*** Block opens ***

(** Two dispatched requests with one group 2 are answered alike. *)
Lemma serve_by_group2 (f : Closure) (h : webdav.Handler)
    (swags : gmap string string) (uri uri' m0 m1 m0' m1' path : string) :
  FindStringSubmatch matcher uri = [m0; m1; path] →
  FindStringSubmatch matcher uri' = [m0'; m1'; path] →
  reply (response (serve f h swags (app.NewContext consts.MethodGet uri))) =
  reply (response (serve f h swags (app.NewContext consts.MethodGet uri'))) ∧
  calls (serve f h swags (app.NewContext consts.MethodGet uri)) =
  calls (serve f h swags (app.NewContext consts.MethodGet uri')).
Proof.
  intros Hfind Hfind'. unfold serve.
  change (app.Method (app.NewContext consts.MethodGet uri))
    with consts.MethodGet.
  change (app.Method (app.NewContext consts.MethodGet uri'))
    with consts.MethodGet.
  change (negb (consts.MethodGet =? consts.MethodGet)) with false.
  cbv iota.
  change (app.URI (app.NewContext consts.MethodGet uri)) with uri.
  change (app.URI (app.NewContext consts.MethodGet uri')) with uri'.
  rewrite Hfind, Hfind'.
  cbn [List.length nth Nat.eqb negb config once index].
  unfold sync.Do, app.Write, reply.
  destruct (once f); cbn [webdav.set_Prefix webdav.FileSystem_];
    ext_cases path; repeat case_match; simplify_eq; split; reflexivity.
Qed.

(** X10. The response does not depend on where the handler is mounted: two
    GETs whose matches have the same group 2 get the same status, headers
    and body and make the same read, whatever stands before the name and
    after it. *)
Theorem response_by_group2 (f : Closure) (h : webdav.Handler)
    (swags : gmap string string) (uri uri' m0 m1 m0' m1' path : string) :
  FindStringSubmatch matcher uri = [m0; m1; path] →
  FindStringSubmatch matcher uri' = [m0'; m1'; path] →
  reply (response (serve f h swags (app.NewContext consts.MethodGet uri))) =
  reply (response (serve f h swags (app.NewContext consts.MethodGet uri'))) ∧
  calls (serve f h swags (app.NewContext consts.MethodGet uri)) =
  calls (serve f h swags (app.NewContext consts.MethodGet uri')).
Proof. exact (serve_by_group2 f h swags uri uri' m0 m1 m0' m1' path). Qed.

(* ===================================================================== *)
(** * From the request text to the name served *)
(* ===================================================================== *)

(** The slices for a split found at the head of what follows [pre]. *)
Lemma FindStringSubmatch_after (pre t name rest : string) :
  no_newline pre = true →
  last_hit t = Some ("", name, rest) →
  FindStringSubmatch matcher (pre ++ t) =
  [pre ++ name ++ class_run ["?"; "|"; "."]%char rest; pre; name].
Proof.
  intros Hpre Ht. rewrite FindStringSubmatch_matcher.
  rewrite (leftmost_hit_last_hit _ _ (last_hit_app pre t "" name rest Hpre Ht)).
  cbn [submatches]. now rewrite string_app_nil_r.
Qed.
(** * Local LLM Chat: history trimming, suggestion extraction, path validation
    and the endpoint adapter, embedded from the TypeScript/JavaScript sources.

    Conventions of the embedding.
    - A JavaScript string is a [string]; one [ascii] stands for one code unit in
      the range U+0000..U+00FF.
    - A JavaScript number that the program uses as a count or a bound is a [Z]
      (an HTTP status is an [N]).
    - A thrown [Error] is a record with its [name] and [message]; a function that
      may throw returns a sum whose left side is the thrown value.
    - Collaborators that live outside the repository (the [path] module of the
      host runtime, the HTTP transport, the slash-command handlers) are
      interfaces with the behaviour the program relies on. *)

From Stdlib Require Import Bool Arith ZArith NArith List Lia.
From Stdlib Require Import Strings.Ascii Strings.String.
From Stdlib Require Import Numbers.DecimalString.
Import ListNotations.

Open Scope string_scope.
Open Scope Z_scope.

(* ------------------------------------------------------------------------- *)
(** ** JavaScript values used by the program *)

Module Js.

(** The characters that cannot be written inside a literal here. *)
Definition dquote : ascii := ascii_of_nat 34.
Definition lf : ascii := ascii_of_nat 10.
Definition cr : ascii := ascii_of_nat 13.
Definition nul : ascii := ascii_of_nat 0.
Definition backtick : ascii := ascii_of_nat 96.

Definition chr (c : ascii) : string := String c "".

(** [WhiteSpace] and [LineTerminator] code units below U+0100: TAB, LF, VT, FF,
    CR, SPACE and NO-BREAK SPACE.  Both [String.prototype.trim] and the regular
    expression class [\s] use this set. *)
Definition isWhiteSpace (c : ascii) : bool :=
  let n := nat_of_ascii c in
  ((9 <=? n) && (n <=? 13) || (n =? 32) || (n =? 160))%nat.

Definition isEmpty (s : string) : bool :=
  match s with
  | EmptyString => true
  | String _ _ => false
  end.

(** Truthiness of a string value: [!s] holds exactly for the empty string. *)
Definition truthy (s : string) : bool := negb (isEmpty s).

Fixpoint trimStart (s : string) : string :=
  match s with
  | String c s' => if isWhiteSpace c then trimStart s' else s
  | EmptyString => EmptyString
  end.

Fixpoint trimEnd (s : string) : string :=
  match s with
  | String c s' =>
      let r := trimEnd s' in
      if isWhiteSpace c && isEmpty r then EmptyString else String c r
  | EmptyString => EmptyString
  end.

(** [s.trim()] *)
Definition trim (s : string) : string := trimEnd (trimStart s).

(** [s.startsWith(p)] *)
Definition startsWith (s p : string) : bool := String.prefix p s.
Lemma toggleTheme_flips_and_persists_witness :
  let w0 := startup ∅ in
  let w1 := exec toggleTheme w0 in
  (∅ : gmap string string) !! "theme" = None /\
  theme (firstRender ∅ ∅) = "dark" /\
  theme w0 = "dark" /\
  theme w1 = "light" /\
  localStorage w1 !! "theme" = Some "light" /\
  documentElement w1 !! "data-theme" = Some "light" /\
  theme (startup (localStorage w1)) = "light".
Proof.
  split; [reflexivity|].
  apply (proj1 toggleTheme_flips_and_persists ∅). reflexivity.
Defined.

End ThemeFacts.

(** ** Regular-expression matching *)

Section RegexFacts.
Import JS Regex.

Lemma append_cons c s t : String c s +:+ t = String c (s +:+ t).
Proof. reflexivity. Qed.

Lemma append_nil_r s : s +:+ "" = s.
Proof.
  induction s as [|c s IH]; [reflexivity|]. now rewrite append_cons, IH.
Qed.

Lemma append_assoc s1 s2 s3 : (s1 +:+ s2) +:+ s3 = s1 +:+ (s2 +:+ s3).
Proof.
  induction s1 as [|c s1 IH]; [reflexivity|]. now rewrite !append_cons, IH.
Qed.

Lemma append_nil_inv s1 s2 : s1 +:+ s2 = "" -> s1 = "" /\ s2 = "".
Proof. destruct s1; [now split | discriminate]. Qed.

Lemma append_cons_inv s1 s2 c s :
  s1 +:+ s2 = String c s ->
  (s1 = "" /\ s2 = String c s) \/ (exists t, s1 = String c t /\ s = t +:+ s2).
Proof.
  destruct s1 as [|d t]; [now left|].
  rewrite append_cons. intros [= -> <-]. right. now exists t.
Qed.
(** * waiwine: the client side of the real-time translation relay

    A shallow embedding of the Vue components that receive, show and play
    translations (frontend/src/components/Translation/TranslationOverlay.vue
    and the TranslationSettings component), together with a model of the
    relay's fan-out orchestrator.

    JavaScript objects are finite maps from property names to values,
    reactive state is threaded explicitly, and everything the component
    does to the outside world (timers, started audio sources, WebSocket
    frames, HTTP requests, emitted component events) is recorded in the
    state so that it can be observed.  Console output is not modelled. *)

From Stdlib Require Import QArith Qcanon ZArith.
From stdpp Require Import gmap strings list.

(** ** JavaScript values *)

Module JS.

(** Primitive values; [JRef] stands for a reference to an array or object
    that the code only passes around (never inspects).  Numbers are
    rationals: the values at hand are JSON numbers and slider positions,
    which the code stores, compares and hands on, so NaN and the
    infinities are left out. *)
Inductive jsval : Type :=
| JUndefined
| JNull
| JBool (b : bool)
| JNum (q : Q)
| JStr (s : string)
| JRef (r : positive).

(** ToBoolean, as used by [!x], [a && b], [a || b] and [v-if]. *)
Definition truthy (v : jsval) : bool :=
  match v with
  | JUndefined | JNull => false
  | JBool b => b
  | JNum q => negb (Qeq_bool q 0)
  | JStr s => negb (String.eqb s "")
  | JRef _ => true
  end.

(** The [===] operator. *)
Definition strict_eq (a b : jsval) : bool :=
  match a, b with
  | JUndefined, JUndefined => true
  | JNull, JNull => true
  | JBool x, JBool y => Bool.eqb x y
  | JNum x, JNum y => Qeq_bool x y
  | JStr x, JStr y => String.eqb x y
  | JRef x, JRef y => Pos.eqb x y
  | _, _ => false
  end.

*** Block closes ***

• _PROBLEM DESCRIPTION_
The response should hold exactly the lines starting at the line with "String _ _ => false" and ending at the line with "destruct s1 as [|d t]; [now left|].", and no other line of the material above.

• _OUTPUT_
  | String _ _ => false
  end.

(** Truthiness of a string value: [!s] holds exactly for the empty string. *)
Definition truthy (s : string) : bool := negb (isEmpty s).

Fixpoint trimStart (s : string) : string :=
  match s with
  | String c s' => if isWhiteSpace c then trimStart s' else s
  | EmptyString => EmptyString
  end.

Fixpoint trimEnd (s : string) : string :=
  match s with
  | String c s' =>
      let r := trimEnd s' in
      if isWhiteSpace c && isEmpty r then EmptyString else String c r
  | EmptyString => EmptyString
  end.

(** [s.trim()] *)
Definition trim (s : string) : string := trimEnd (trimStart s).

(** [s.startsWith(p)] *)
Definition startsWith (s p : string) : bool := String.prefix p s.
Lemma toggleTheme_flips_and_persists_witness :
  let w0 := startup ∅ in
  let w1 := exec toggleTheme w0 in
  (∅ : gmap string string) !! "theme" = None /\
  theme (firstRender ∅ ∅) = "dark" /\
  theme w0 = "dark" /\
  theme w1 = "light" /\
  localStorage w1 !! "theme" = Some "light" /\
  documentElement w1 !! "data-theme" = Some "light" /\
  theme (startup (localStorage w1)) = "light".
Proof.
  split; [reflexivity|].
  apply (proj1 toggleTheme_flips_and_persists ∅). reflexivity.
Defined.

End ThemeFacts.

(** ** Regular-expression matching *)

Section RegexFacts.
Import JS Regex.

Lemma append_cons c s t : String c s +:+ t = String c (s +:+ t).
Proof. reflexivity. Qed.

Lemma append_nil_r s : s +:+ "" = s.
Proof.
  induction s as [|c s IH]; [reflexivity|]. now rewrite append_cons, IH.
Qed.

Lemma append_assoc s1 s2 s3 : (s1 +:+ s2) +:+ s3 = s1 +:+ (s2 +:+ s3).
Proof.
  induction s1 as [|c s1 IH]; [reflexivity|]. now rewrite !append_cons, IH.
Qed.

Lemma append_nil_inv s1 s2 : s1 +:+ s2 = "" -> s1 = "" /\ s2 = "".
Proof. destruct s1; [now split | discriminate]. Qed.

Lemma append_cons_inv s1 s2 c s :
  s1 +:+ s2 = String c s ->
  (s1 = "" /\ s2 = String c s) \/ (exists t, s1 = String c t /\ s = t +:+ s2).
Proof.
  destruct s1 as [|d t]; [now left|].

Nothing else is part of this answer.